Sarepta Therapeutics Inc (NASDAQ:SRPT), a developer of innovative RNA-based therapeutics, announced that the Annals of Neurology published online positive efficacy and safety results from a Phase IIb long-term open-label extension study of eteplirsen in patients with Duchenne muscular dystrophy (DMD) amenable to exon 51 skipping. The study found that at three years of treatment, patients experienced a slower rate of disease progression when compared to untreated matched historical controls and the investigational drug continued to be well-tolerated.

This analysis used historical data from the Italian Telethon Network and the Leuven Neuromuscular Reference Group for comparative analysis of 6MWT performance at baseline and Months 12, 24, and 36. Patients were matched to the eteplirsen group based on age, corticosteroid use and genotype.

At 36 months, eteplirsen-treated patients demonstrated a statistically significant difference of 151 meters in six minute walk test (6MWT), compared to the external cohort. The eteplirsen-treated patients experienced a lower incidence of loss of ambulation (16.7%) compared to natural history control patients (46.2%).

“As a clinician with extensive experience treating patients with Duchenne muscular dystrophy, it is apparent based on these data, that the boys treated with eteplirsen in this study are showing more signs of stability than would normally be expected at this stage of the disease. Remaining ambulatory is critical to greater independence over a longer period of time and a 151 meter difference indicates a marked slowing of disease progression,” said Jerry Mendell, M.D. director of the Center for Gene Therapy and Muscular Dystrophy at Nationwide Children’s Hospital, Columbus, Ohio., and lead author of the publication. “The safety and tolerability demonstrated by eteplirsen is also important, as exon skipping therapies will require lifelong dosing to be effective. For over three years, it continues to be one of the safest drugs I have used in my career.”

“Over the last 10 years, there has been an effort to harmonize standards of care, which has resulted in published guidelines that have allowed our center to generate and publish more reliable natural history data for Duchenne muscular dystrophy,” said Eugenio Mercuri, Professor of Pediatric Neurology, Università Cattolica del Sacro Cuore, Rome, Italy. “The observations of the eteplirsen-treated boys in comparison to this matched natural history group shows an encouraging difference from what one would normally expect from the natural history of the disease.”

During the follow-up period of the Phase IIb study, the most common adverse events (AE) at 36 months included flushing, erythema, and mild temperature elevation. No pulmonary embolisms, hospitalizations, injection site reactions or thrombocytopenia have been observed.

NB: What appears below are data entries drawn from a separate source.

(** ** Inodes *)

(** Sleep-locks of inodes (kernel/sleeplock.c). *)
Definition acquiresleep (ip : nat) : M fs unit :=
  i ← geti ip;
  if truth (i_locked i) then blocked
  else pid ← gets f_pid; updi ip (set_ilock 1 pid).

Definition releasesleep (ip : nat) : M fs unit := updi ip (set_ilock 0 0).

Definition holdingsleep (ip : nat) : M fs bool :=
  i ← geti ip; pid ← gets f_pid; mret (truth (i_locked i) && (i_pid i =? pid)).

Definition iinit : M fs unit := for_each (seq 0 NINODE) releasesleep.

(** [iget]: the table is searched from entry [k] on. *)
Fixpoint iget_scan (l : list inode) (k : nat) (empty : option nat) (dev inum : Z) : nat + option nat :=
  match l with
  | [] => inr empty
  | ip :: l' =>
    if (0 <? i_ref ip) && (i_dev ip =? dev) && (i_inum ip =? inum) then inl k
    else iget_scan l' (S k)
           (match empty with None => if i_ref ip =? 0 then Some k else None | Some e => Some e end) dev inum
  end.

Definition iget (dev inum : Z) : M fs nat :=
  t ← gets f_inodes;
  match iget_scan t 0 None dev inum with
  | inl ip => updi ip (λ i, set_ref (i32 (i_ref i + 1)) i);; mret ip
  | inr None => panic "iget: no inodes"
  | inr (Some ip) => updi ip (λ i, mk_inode dev inum 1 (i_locked i) (i_pid i) 0 (i_d i));; mret ip
  end.

Definition ialloc_body (dev type inum : Z) : M fs (Z + nat) :=
  sb ← getsb;
  if w32 inum <? sb_ninodes sb then
    bp ← bread dev (IBLOCK inum sb);
    d ← bdata bp;
    let o := 64 * (inum mod IPB) in
    if i16 (le_load 2 d o) =? 0 then
      bset bp (le_store 2 (memset d o 0 64) o type);;
      lwrite bp;;
      brelse bp;;
      ip ← iget dev inum;
      mret (inr ip)
    else
      brelse bp;;
      mret (inl (inum + 1))
  else panic "ialloc: no inodes".

Definition ialloc (dev type : Z) : M fs nat :=
  sb ← getsb;
  loop (Z.to_nat (sb_ninodes sb + 1)) (ialloc_body dev type) 1.

Definition iupdate (ip : nat) : M fs unit :=
  i ← geti ip;
  sb ← getsb;
  bp ← bread (i_dev i) (IBLOCK (i_inum i) sb);
  d ← bdata bp;
  bset bp (put_dinode d (64 * (i_inum i mod IPB)) (i_d i));;
  lwrite bp;;
  brelse bp.

Definition idup (ip : nat) : M fs nat := updi ip (λ i, set_ref (i32 (i_ref i + 1)) i);; mret ip.

Definition ilock (ip : nat) : M fs unit :=
  i ← geti ip;
  if i_ref i <? 1 then panic "ilock"
  else
    acquiresleep ip;;
    if i_valid i =? 0 then
      sb ← getsb;
      bp ← bread (i_dev i) (IBLOCK (i_inum i) sb);
      d ← bdata bp;
      updi ip (set_d (get_dinode d (64 * (i_inum i mod IPB))));;
      brelse bp;;
      updi ip (set_valid 1);;
      if d_type (get_dinode d (64 * (i_inum i mod IPB))) =? 0 then panic "ilock: no type" else mret tt
    else mret tt.

Definition iunlock (ip : nat) : M fs unit :=
  i ← geti ip;
  h ← holdingsleep ip;
  if negb h || (i_ref i <? 1) then panic "iunlock" else releasesleep ip.

(** ** Contents of inodes *)

Definition bmap (ip : nat) (bn : Z) : M fs Z :=
  i ← geti ip;
  if bn <? NDIRECT then
    if addr_of (i_d i) bn =? 0 then
      a ← balloc (i_dev i); updd ip (set_addr bn a);; mret a
    else mret (addr_of (i_d i) bn)
  else
    let bn := bn - NDIRECT in
    if bn <? NINDIRECT then
      addr ← (if addr_of (i_d i) NDIRECT =? 0 then
                a ← balloc (i_dev i); updd ip (set_addr NDIRECT a);; mret a
              else mret (addr_of (i_d i) NDIRECT));
      bp ← bread (i_dev i) addr;
      d ← bdata bp;
      addr ← (if le_load 4 d (4 * bn) =? 0 then
                a ← balloc (i_dev i);
                d ← bdata bp;
                bset bp (le_store 4 d (4 * bn) a);;
                lwrite bp;;
                mret a
              else mret (le_load 4 d (4 * bn)));
      brelse bp;;
      mret addr
    else panic "bmap: out of range".

Definition itrunc_direct (ip : nat) (k : Z) : M fs unit :=
  i ← geti ip;
  if truth (addr_of (i_d i) k) then
    bfree (i_dev i) (addr_of (i_d i) k);;
    updd ip (set_addr k 0)
  else mret tt.

Definition itrunc_indirect (dev : Z) (bp : nat) (j : Z) : M fs unit :=
  d ← bdata bp;
  if truth (le_load 4 d (4 * j)) then bfree dev (le_load 4 d (4 * j)) else mret tt.

Definition itrunc (ip : nat) : M fs unit :=
  for_each (seqZ 0 NDIRECT) (itrunc_direct ip);;
  i ← geti ip;
  (if truth (addr_of (i_d i) NDIRECT) then
     bp ← bread (i_dev i) (addr_of (i_d i) NDIRECT);
     for_each (seqZ 0 NINDIRECT) (itrunc_indirect (i_dev i) bp);;
     brelse bp;;
     bfree (i_dev i) (addr_of (i_d i) NDIRECT);;
     updd ip (set_addr NDIRECT 0)
   else mret tt);;
  updd ip (set_size 0);;
  iupdate ip.

Definition iput (ip : nat) : M fs unit :=
  i ← geti ip;
  (if (i_ref i =? 1) && truth (i_valid i) && (d_nlink (i_d i) =? 0) then
     acquiresleep ip;;
     itrunc ip;;
     updd ip (set_type 0);;
     iupdate ip;;
     updi ip (set_valid 0);;
     releasesleep ip
   else mret tt);;
  updi ip (λ i, set_ref (i_ref i - 1) i).

Definition iunlockput (ip : nat) : M fs unit := iunlock ip;; iput ip.

(** [struct stat]. *)
Record stat := mk_stat { st_dev : Z; st_ino : Z; st_type : Z; st_nlink : Z; st_size : Z }.

Definition stati (ip : nat) : M fs stat :=
  i ← geti ip; mret (mk_stat (i32 (i_dev i)) (i_inum i) (d_type (i_d i)) (d_nlink (i_d i)) (d_size (i_d i))).

(** [either_copyout] and [either_copyin] (kernel/proc.c); the second gives the
    bytes it stored and its result. *)
Definition either_copyout (dst : place) (bs : list Z) : M fs Z :=
  match dst with
  | User a => onu (um_copyout a bs)
  | Kernel a => onu (um_kwrite a bs);; mret 0
  | Frame a => modify (λ s, set_frame (write_bytes (f_frame s) a bs) s);; mret 0
  end.

Definition either_copyin (src : place) (n : Z) : M fs (list Z * Z) :=
  match src with
  | User a => onu (um_copyin a n)
  | Kernel a => bs ← onu (um_kread a n); mret (bs, 0)
  | Frame a => m ← gets f_frame; mret (read_bytes m a (Z.to_nat n), 0)
  end.

(** One round of [readi]: the loop variables are [tot], [off] and [dst]. *)
Definition readi_body (ip : nat) (n : Z) (v : Z * Z * place) : M fs (Z * Z * place + Z) :=
  let '(tot, off, dst) := v in
  if tot <? n then
    i ← geti ip;
    a ← bmap ip (off / BSIZE);
    bp ← bread (i_dev i) a;
    let m := Z.min (n - tot) (BSIZE - off mod BSIZE) in
    d ← bdata bp;
    r ← either_copyout dst (read_bytes d (off mod BSIZE) (Z.to_nat m));
    brelse bp;;
    if r =? -1 then mret (inr (w32 (-1)))
    else mret (inl (w32 (tot + m), w32 (off + m), pl_add dst m))
  else mret (inr tot).

Definition readi (ip : nat) (dst : place) (off n : Z) : M fs Z :=
  i ← geti ip;
  if (d_size (i_d i) <? off) || (w32 (off + n) <? off) then mret 0
  else
    let n := if d_size (i_d i) <? w32 (off + n) then w32 (d_size (i_d i) - off) else n in
    r ← loop (Z.to_nat (n / BSIZE + 3)) (readi_body ip n) (0, off, dst);
    mret (i32 r).

(** One round of [writei]; the loop is left with [tot] and [off]. *)
Definition writei_body (ip : nat) (n : Z) (v : Z * Z * place) : M fs (Z * Z * place + Z * Z) :=
  let '(tot, off, src) := v in
  if tot <? n then
    i ← geti ip;
    a ← bmap ip (off / BSIZE);
    bp ← bread (i_dev i) a;
    let m := Z.min (n - tot) (BSIZE - off mod BSIZE) in
    '(bs, r) ← either_copyin src m;
    d ← bdata bp;
    bset bp (write_bytes d (off mod BSIZE) bs);;
    if r =? -1 then brelse bp;; mret (inr (tot, off))
    else
      lwrite bp;;
      brelse bp;;
      mret (inl (w32 (tot + m), w32 (off + m), pl_add src m))
  else mret (inr (tot, off)).

Definition writei (ip : nat) (src : place) (off n : Z) : M fs Z :=
  i ← geti ip;
  if (d_size (i_d i) <? off) || (w32 (off + n) <? off) then mret (-1)
  else if MAXFILE * BSIZE <? w32 (off + n) then mret (-1)
  else
    '(tot, off) ← loop (Z.to_nat (n / BSIZE + 3)) (writei_body ip n) (0, off, src);
    i ← geti ip;
    (if d_size (i_d i) <? off then updd ip (set_size off) else mret tt);;
    iupdate ip;;
    mret (i32 tot).

End Code.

“We are pleased to have these results, which indicate that eteplirsen-treated patients have a slower disease progression at three years of treatment, published in such a prestigious peer-reviewed journal,” said Edward Kaye, M.D., Sarepta’s interim chief executive officer and chief medical officer. “The use of natural history studies will become even more important for the development of drugs for rare exons, where there is currently no suitable regulatory pathway due to limited patient populations.” (Original Source)

Shares of Sarepta Therapeutics closed yesterday at $25.94. SRPT has a 1-year high of $41.97 and a 1-year low of $11.33. The stock’s 50-day moving average is $29.32 and its 200-day moving average is $29.72.

On the ratings front, Sarepta has been the subject of a number of recent research reports. In a report issued on November 6, Roth Capital analyst Debjit Chattopadhyay reiterated a Buy rating on SRPT, with a price target of $50, which implies an upside of 92.8% from current levels. Separately, on the same day, Needham’s Chad Messer reiterated a Buy rating on the stock and has a price target of $50.

According to, which ranks over 7,500 financial analysts and bloggers to gauge the performance of their past recommendations, Debjit Chattopadhyay and Chad Messer have a total average return of 8.9% and -4.0% respectively. Chattopadhyay has a success rate of 49.5% and is ranked #290 out of 3847 analysts, while Messer has a success rate of 36.3% and is ranked #3445.

Overall, one research analyst has assigned a Hold rating and 9 research analysts have given a Buy rating to the stock. When considering if perhaps the stock is under or overvalued, the average price target is $49.20 which is 89.7% above where the stock closed yesterday.

Sarepta Therapeutics Inc is a biopharmaceutical company focused on the discovery and development of unique RNA-targeted therapeutics for the treatment of rare, infectious and other diseases.